ここのところ、私は少しずつ変わってきていると思う。
まず、よく笑うようになったこと。クラスメート達も、しばしば声を掛けてくれるようになって。表情が柔らかくなったと言われた。それまでの私は、周囲からみたら大分、取っ付きにくい存在だったと、自分でも思う。妙なあだ名で呼ばれることに、抵抗があることは変わりないのだが。
そして、随分と気持ちにも余裕が出来た。何をするにも周りの目ばかり気にして過ごしていたから。大人ぶったり、自分を取り繕うことはもうやめた。これも全部ノロのおかげ。
しかし、それと同時に、新たな悩みも生まれた。
ノロは相変わらず毎日が笑顔の大売り出しで。ノロが女の子と楽しそうに笑っている姿を見ると、どうしてか、胸糞悪い。ただのムカムカなら胃薬でも飲めば楽になるのだろう。しかし、そんな単純なものではないのだ。胸がズキズキ痛む。なんだか、泣きたいくらい悲しい気分になってしまう。こんな気持ち、今まで経験したことなくて。正直、少し戸惑ってしまっている。
「まぁ悩みがあるなら言えよ?いくらでも聞いてやるから」
ノロはそう言って、私の頭をぽんぽんっと軽く撫でた。私は俯いたまま、苦い表情を浮かべる。だって、説明の仕様がないもの…。
「あ、ナッチー今日暇?」
私が頷きもせず黙っていると、ノロが思い出したかのように首を傾げてそう尋ねてきた。
「特に何もないけど…」
「うち、来ない?母さんがナッチーに会いたがっててさ。夕飯ご馳走したいって言って聞かないんだよ」
ノロはそう言って困ったような笑みを浮かべた。
ノロのお母さんはすらっとしてとても綺麗な人だと、今でも鮮明に覚えている。子供ながらに遺伝子というものを疑ったものだ。今となれば納得できるけれど。
「でも急にお邪魔するのは迷惑じゃないかしら」
「へーきへーき!暇な専業主婦だから」
言葉を濁して躊躇っていたものの、最終的にはノロに上手いこと丸め込まれて。私は渋い表情を浮かべた。けれども、そんな表情とは裏腹に、少し心が浮き立つ。
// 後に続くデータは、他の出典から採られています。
Lemma empty_wf caps : mgr_wf (with_capacity caps).
Proof.
  split; intros t; unfold lru_of, with_capacity; simpl; rewrite lookup_empty; simpl.
  - by apply NoDup_nil_2.
  - intros i. rewrite lookup_empty. split; [by intros ?%not_elem_of_nil|naive_solver].
Qed.

Lemma place_region_correct_witness :
  let r := allocate 7 L3 in
  let '(evicted, m') := place_region r L3 manager_new in
  let others := retain_ne 7 (lru_of manager_new L3) in
  mgr_wf m' ∧
  tier_lru_order L3 m' ++ reverse evicted = 7 :: others ∧
  (tier_capacity L3 manager_new ≠ UNLIMITED_CAPACITY →
     Z.of_nat (regions_in_tier L3 m') <= tier_capacity L3 manager_new) ∧
  (evicted ≠ [] → Z.of_nat (regions_in_tier L3 m') = tier_capacity L3 manager_new) ∧
  (∀ t', t' ≠ L3 → tier_lru_order t' m' = retain_ne 7 (tier_lru_order t' manager_new)) ∧
  (∀ i, regions m' !! i = if decide (i = 7) then Some r
                          else if decide (i ∈ evicted) then None else regions manager_new !! i).
Proof.
  exact (place_region_correct (allocate 7 L3) manager_new (empty_wf _) caps_wf_new eq_refl).
Defined.

(** ** The LRU policy *)

Inductive mgr_op := MPlace (r : Region) | MAccess (i : Z).

Definition mgr_step (o : mgr_op) (m : MemoryManager) : MemoryManager :=
  match o with
  | MPlace r => (place_region r (tier r) m).2
  | MAccess i => (access i m).2
  end.

(** The reference policy: all ids ever used, most recent first; the first [cap] of
    them are resident, and an access of an id that is not resident is a miss. *)
Definition touch (i : Z) (recent : list Z) : list Z := i :: retain_ne i recent.

Definition spec_step (cap : nat) (o : mgr_op) (recent : list Z) : list Z :=
  match o with
  | MPlace r => touch (id r) recent
  | MAccess i => if bool_decide (i ∈ take cap recent) then touch i recent else recent
  end.

Lemma take_retain_take i c l :
  NoDup l → take c (retain_ne i (take (S c) l)) = take c (retain_ne i l).
Proof.
  intros Hn. revert c; induction l as [|x l IH]; intros c; [by rewrite take_nil|].
  inversion_clear Hn as [|? ? Hx Hn']. cbn [take]. unfold retain_ne. rewrite !filter_cons.
  destruct (decide (x ≠ i)) as [Hxi|Hxi].
  - destruct c as [|c]; [done|]. cbn [take]. f_equal. by apply IH.
  - assert (x = i) as -> by (destruct (decide (x = i)); naive_solver).
    fold (retain_ne i (take c l)). fold (retain_ne i l).
    rewrite !retain_ne_id; [apply take_idemp|done|].
    intros H. apply Hx. by eapply elem_take_1.
Qed.

Lemma nodup_touch i l : NoDup l → NoDup (touch i l).
Proof. intros H. apply NoDup_cons_2; [rewrite elem_retain_ne; naive_solver|by apply nodup_retain]. Qed.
ノロのお母さんは私にとって憧れの存在だったから。笑顔が柔らかくて、『なっちゃん』って穏やかな声音で私の名を呼ぶの。
幼い頃からしつけにはとても厳しかった結城家。両親との会話は敬語が当たり前だった。母親からは、さん付けでしか呼ばれたことがなくて。寂しくないと言ったら嘘になるし、息苦しささえ感じていた。さすがにもう慣れたけれど、年末年始のような身内の集まりは、今でも緊張してしまう。
「よし、決まりな!」
私が遠慮がちにコクリと首を縦に振ると、ノロはにしし、っと悪戯っ子のようにはにかんだ笑みをよこした。
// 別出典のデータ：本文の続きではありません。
(* ===== verification/Nulls.v ===== *)
(** * NULL tracking, one boolean per row (src/src/types/null_bitmap.rs)

    The bitmap every column of a table carries, operation by operation, with the
    source's behaviour out of range (reads are false, writes do nothing). *)

From Stdlib Require Import ZArith Lia.
From stdpp Require Import prelude list numbers.
From S2P Require Import Prelude.
Local Open Scope Z_scope.

Module NullVec.

Record NullBitmap := mkNB { bits : list bool }.

Definition new (n : nat) : NullBitmap := mkNB (replicate n false).
Definition all_null (n : nat) : NullBitmap := mkNB (replicate n true).
Definition all_non_null (n : nat) : NullBitmap := mkNB (replicate n false).

Definition is_null (idx : nat) (b : NullBitmap) : bool := default false (bits b !! idx).

Definition set_null (idx : nat) (b : NullBitmap) : NullBitmap :=
  if bool_decide (idx < length (bits b))%nat then mkNB (<[idx := true]> (bits b)) else b.
Definition set_non_null (idx : nat) (b : NullBitmap) : NullBitmap :=
  if bool_decide (idx < length (bits b))%nat then mkNB (<[idx := false]> (bits b)) else b.

Definition null_count (b : NullBitmap) : nat := length (filter (λ x, x = true) (bits b)).
Definition non_null_count (b : NullBitmap) : nat := length (filter (λ x, x = false) (bits b)).
Definition has_nulls (b : NullBitmap) : bool := existsb (λ x, x) (bits b).
Definition non_null_mask (b : NullBitmap) : list bool := bits b.
Definition push_null (b : NullBitmap) : NullBitmap := mkNB (bits b ++ [true]).
Definition push_non_null (b : NullBitmap) : NullBitmap := mkNB (bits b ++ [false]).
Definition truncate (n : nat) (b : NullBitmap) : NullBitmap := mkNB (take n (bits b)).
Definition len (b : NullBitmap) : nat := length (bits b).
Definition is_empty (b : NullBitmap) : bool := match bits b with [] => true | _ => false end.

Lemma counts_partition b : (null_count b + non_null_count b)%nat = len b.
Proof.
  unfold null_count, non_null_count, len. induction (bits b) as [|x l IH]; [done|].
  rewrite !filter_cons. destruct x; simpl; lia.
Qed.

Lemma has_nulls_count b : has_nulls b = negb (bool_decide (null_count b = 0%nat)).
Proof.
  unfold has_nulls, null_count. induction (bits b) as [|x l IH]; [done|].
  rewrite filter_cons. simpl. destruct x; simpl; [done|]. exact IH.
Qed.

(** [non_null_mask] is the null mask: its entry for a row is true exactly when
    the cell is NULL, the opposite of what its comment promises. *)
Theorem non_null_mask_is_null_mask (b : NullBitmap) (idx : nat) (x : bool)
    (Hx : non_null_mask b !! idx = Some x) : x = is_null idx b.
Proof. unfold is_null. unfold non_null_mask in Hx. by rewrite Hx. Qed.

Lemma non_null_mask_is_null_mask_witness :
  true = is_null 1 (set_null 1 (new 3)).
Proof. apply (non_null_mask_is_null_mask (set_null 1 (new 3)) 1 true). reflexivity. Defined.

End NullVec.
「そうと決まれば、早いうちに連絡しとかないと!あれ?携帯…あっ!教室だ!!」
ノロは制服のポケットを捜索するそぶりを見せると、独り言のようにそう呟いて教室へと慌てて戻って行った。そんな様子にクスリと小さな笑みが零れ、私は目を細くして彼の後ろ姿を見送った。